Handfuls of patrons wandered in to view the first artist to show at
the new space, Michael X. Ryan, whose "x" gets made much of in the
catalog essay by Matthew Girson for "Roadstains and Travels." As in
"x" marks the spot, as in the mathematical variable for which "x"
stands in for something, anything. But for Ryan, the name may mean only
the exercise of movement, travel, and of opening that physical space
made new in his own experience of it, an experience he meticulously
charts out on city maps of his seven years worth of wanderings. Many of
his works are self-explanatory, most part of a series titled "Antfarm
Self-Portrait," with subtitles such as "Where did I travel within the
Chicago city limits from mid-February through early March during the
years 1999-2000-2001?" or "Travels in Manhattan." Each takes a map
of
the location in question, which Ryan then traces his route onto in a
thick chiaroscuro.
Ryan has become entranced with the "roadstains" he encounters on
his travels, the "Spilled Coke on Potomac Ave." and "Block Party
beer
stain on Potomac Ave.-July 04," in which he traces in graphite or
paints out in watercolor on Mylar. They often strikingly resemble the
trembling line of his finished city maps or resemble maps of islands,
all of them providing an illusion of simplicity while managing somehow
to retain the extreme complexity of a world seen simultaneously from
both above and below. Unsolved Mysteries
It's easy to compare the canvases in Leeah Joo's show "Window
Tales," opening this week at River North's Andrew Bae Gallery, with
Balinese shadow puppetry. And there is a resemblance: through her
window
frames we glimpse moments of domestic calm, vague sexual play, or
moments of sheer bone-crushing enervation. Slices of hidden worlds,
glimpsed here only momentarily--and often with a woman who may be the
artist staring back out at the viewer--offer a deeper transparency into
the domain of the imagination's often-necromantic interiors.

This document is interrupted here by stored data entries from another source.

Lemma split_patch_printed v :
  wf_version v ->
  exists b, cc_oci_semver_split_patch_version (print_patch v) = (v_patch v, pre_string v, b).
Proof.
  intros (_ & _ & Hp & Hi & Hb). unfold print_patch, pre_string. pose proof Hp as [Hp0 _].
  change (print_build (v_build v)) with (tagged "+" (v_build v)).
  pose proof (atoi_fmt_d (v_patch v) (wf_num_int _ Hp)) as Ha.
  assert (str_free "-" (fmt_d (v_patch v)) /\ str_free "+" (fmt_d (v_patch v))
          /\ str_free NUL (fmt_d (v_patch v))) as (? & ? & ?) by (split_and!; by apply fmt_d_free).
  destruct (v_pre v) as [|i l] eqn:Epre; cbn [print_pre].
  - rewrite str_app_nil_l. eexists. rewrite split_patch_build, Ha; try done.
    destruct (v_build v); [apply str_free_cons; split; [done|by apply Hb]|apply Forall_nil_2].
  - apply join_idents_ok in Hi as [Hi1 Hi2].
    destruct (split_patch_pre (fmt_d (v_patch v)) (join "." (print_ident <$> i :: l)) (v_build v))
      as [r Hr]; [done..|].
    rewrite Ha in Hr. by exists r.
Qed.

Lemma alnum_not_numeric s : wf_alnum s -> cc_oci_string_is_numeric (Some s) = false.
Proof.
  intros ((c & s' & -> & Hc) & _). simpl. rewrite g_ascii_isdigit_spec.
  unfold ascii_is_digit. destruct (N.leb_spec (N_of_ascii c) 57); [lia|]. by rewrite andb_false_r.
Qed.

Lemma num_lt_alnum n s : wf_num n -> wf_alnum s -> String.compare (fmt_d n) s = Lt.
Proof.
  intros Hn ((c & s' & -> & Hc) & _). pose proof (fmt_d_digits n ltac:(by destruct Hn)) as Hd.
  pose proof (fmt_d_nonempty n (wf_num_long _ Hn)).
  destruct (fmt_d n) as [|d t]; [done|]. simpl in *. apply Forall_cons in Hd as [Hd _].
  unfold ascii_is_digit in Hd. apply andb_prop in Hd as [_ Hd%N.leb_le].
  unfold Ascii.compare. rewrite (proj2 (N.compare_lt_iff _ _)) by lia. done.
Qed.

Lemma sgn_compare z : Z.sgn z = cmp_sign (Z.compare z 0).
Proof. by destruct z. Qed.

(** One field: the sign of the code's result is the standard's order. *)
Definition field_cmp (fa fb : string) : Z :=
  if cc_oci_string_is_numeric (Some fa) && cc_oci_string_is_numeric (Some fb)
  then s32 (atol fa - atol fb) else g_strcmp0 (Some fa) (Some fb).

Lemma field_cmp_sgn a b :
  wf_ident a -> wf_ident b -> Z.sgn (field_cmp (print_ident a) (print_ident b)) = cmp_sign (cmp_ident a b).
Proof.
  intros Ha Hb. unfold field_cmp. destruct a as [n|s], b as [m|t]; simpl in *.
  - pose proof Ha as [? ?]. pose proof Hb as [? ?].
    rewrite !all_digits_spec by by apply fmt_d_digits. simpl.
    rewrite !atol_fmt_d by by apply wf_num_long.
    unfold INT_MAX in *. rewrite s32_small by (unfold INT_MIN, INT_MAX; lia).
    rewrite sgn_compare. f_equal. by rewrite <- Z.compare_sub.
  - pose proof (alnum_not_numeric _ Hb) as Hx. simpl in Hx. rewrite Hx, andb_false_r.
    rewrite g_strcmp0_spec. simpl. unfold strcmp. by rewrite num_lt_alnum.
  - pose proof (alnum_not_numeric _ Ha) as Hx. simpl in Hx. rewrite Hx. simpl.
    rewrite g_strcmp0_spec. simpl. unfold strcmp.
    by rewrite String.compare_antisym, num_lt_alnum.
  - pose proof (alnum_not_numeric _ Ha) as Hx. simpl in Hx. rewrite Hx. simpl.
    rewrite g_strcmp0_spec. simpl. unfold strcmp. by destruct (String.compare s t).
Qed.

Lemma cmp_fields_sgn la lb :
  Forall wf_ident la -> Forall wf_ident lb ->
  Z.sgn (cmp_pre_release_fields (print_ident <$> la) (print_ident <$> lb)) = cmp_sign (cmp_idents la lb).
Proof.
  revert lb. induction la as [|a la IH]; intros [|b lb] Ha Hb; simpl; try done.
  apply Forall_cons in Ha as [Ha Hla]. apply Forall_cons in Hb as [Hb Hlb].
  pose proof (field_cmp_sgn a b Ha Hb) as Hf. unfold field_cmp in Hf. simpl in Hf.
  case_decide as Hd.
  - rewrite Hd in Hf. simpl in Hf. destruct (cmp_ident a b); try done. by apply IH.
  - rewrite Hf. destruct (cmp_ident a b); try done. simpl in Hf. lia.
Qed.

Lemma cmp_patch_printed a b :
  wf_version a -> wf_version b ->
  Z.sgn (cc_oci_semver_cmp_patch_versions (print_patch a) (print_patch b)) =
    cmp_sign (match Z.compare (v_patch a) (v_patch b) with
              | Eq => cmp_pre (v_pre a) (v_pre b) | c => c end).
Proof.
  intros Ha Hb. unfold cc_oci_semver_cmp_patch_versions.
  destruct (split_patch_printed a Ha) as [ba ->]. destruct (split_patch_printed b Hb) as [bb ->].
  destruct (Z.compare_spec (v_patch a) (v_patch b)) as [He|Hl|Hg];
    repeat case_decide; try lia; try done.
  destruct Ha as (_ & _ & _ & Hia & _), Hb as (_ & _ & _ & Hib & _).
  unfold pre_string, cmp_pre. destruct (v_pre a) as [|i la], (v_pre b) as [|j lb]; try done.
  unfold cc_oci_semver_cmp_patch_pre_releases.
  assert (forall l, l <> [] -> Forall wf_ident l ->
    g_strsplit (join "." (print_ident <$> l)) "." (-1) = print_ident <$> l) as Hsp.
  { intros l Hl Hw. apply (g_strsplit_join "."); [lia|by destruct l|].
    apply Forall_fmap. eapply Forall_impl; [exact Hw|]. intros x Hx.
    apply print_ident_ok in Hx as (? & ? & _). done. }
  rewrite !Hsp by done. by apply cmp_fields_sgn.
Qed.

A graduate of the famed Yale painting school that has produced such
luminaries as Lisa Yuskavage and John Currin, Joo has not enjoyed the
kind of meteoric acclaim that her classmates have, but her choice of
context or subject matter is just as strong. Joo's oil and acrylic
works
use the ready-made square of her canvas as the borders of windowsills,
often including dressings that help set the environment for the story
occurring within, such as "silk brocade curtains, fine lace, or beads
of steam from the shower on a window pane." Two types of windows
occur,
one a series of clear-glass windows meant to evoke American-style and a
second, with opaque wood and paper coverings, meant to evoke those
found
on Korean homes. Each presents the viewer with an unsolved mystery, a
moment of either profoundly intense or simply mundane emotional magic.
Either will do, since with Joo, it's the mystery that counts the most.
Cutie Crawlers
After three years off the radar, Chicago artist Ann Wiens opens
"Creature Comforts" this week at River North's Byron Roche Gallery.
This series of oils come from a stint last fall at the Field Museum's
research collections, where Wiens photographed a variety of different
"moth, butterfly and beetle specimens" that became the subject of
these paintings. Borrowing from Imagist traditions, Wiens backgrounds
her subject matter with often-bright mosaics of color that somehow make
these creepy crawlers seem cuddly, personable and a lot less creepy.
And finally, a note for regular readers: next week this column will
take a one-week break while I put the finishing touches on the first
Bridge Magazine Annual Fundraiser happening March 18 at the Zhou B.
Center at 35th and Morgan Streets in Bridgeport. It's taking place at
the future site of the Zhou B. Art Academy and kunsthalle, and an
exciting opportunity to participate in the birth of a new art center in
the city: I hope to see you there. Leeah Joo shows at Andrew Bae Gallery, 300 West Superior Street,
(312)335-8601. Through April 9. Michael X. Ryan shows at Gallery 312,
845 West Fulton Market, (312)850-1234. Through April 9. Ann Wiens shows
at Byron Roche Gallery, 750 North Franklin Street, (312)654-0144.
Through April 29.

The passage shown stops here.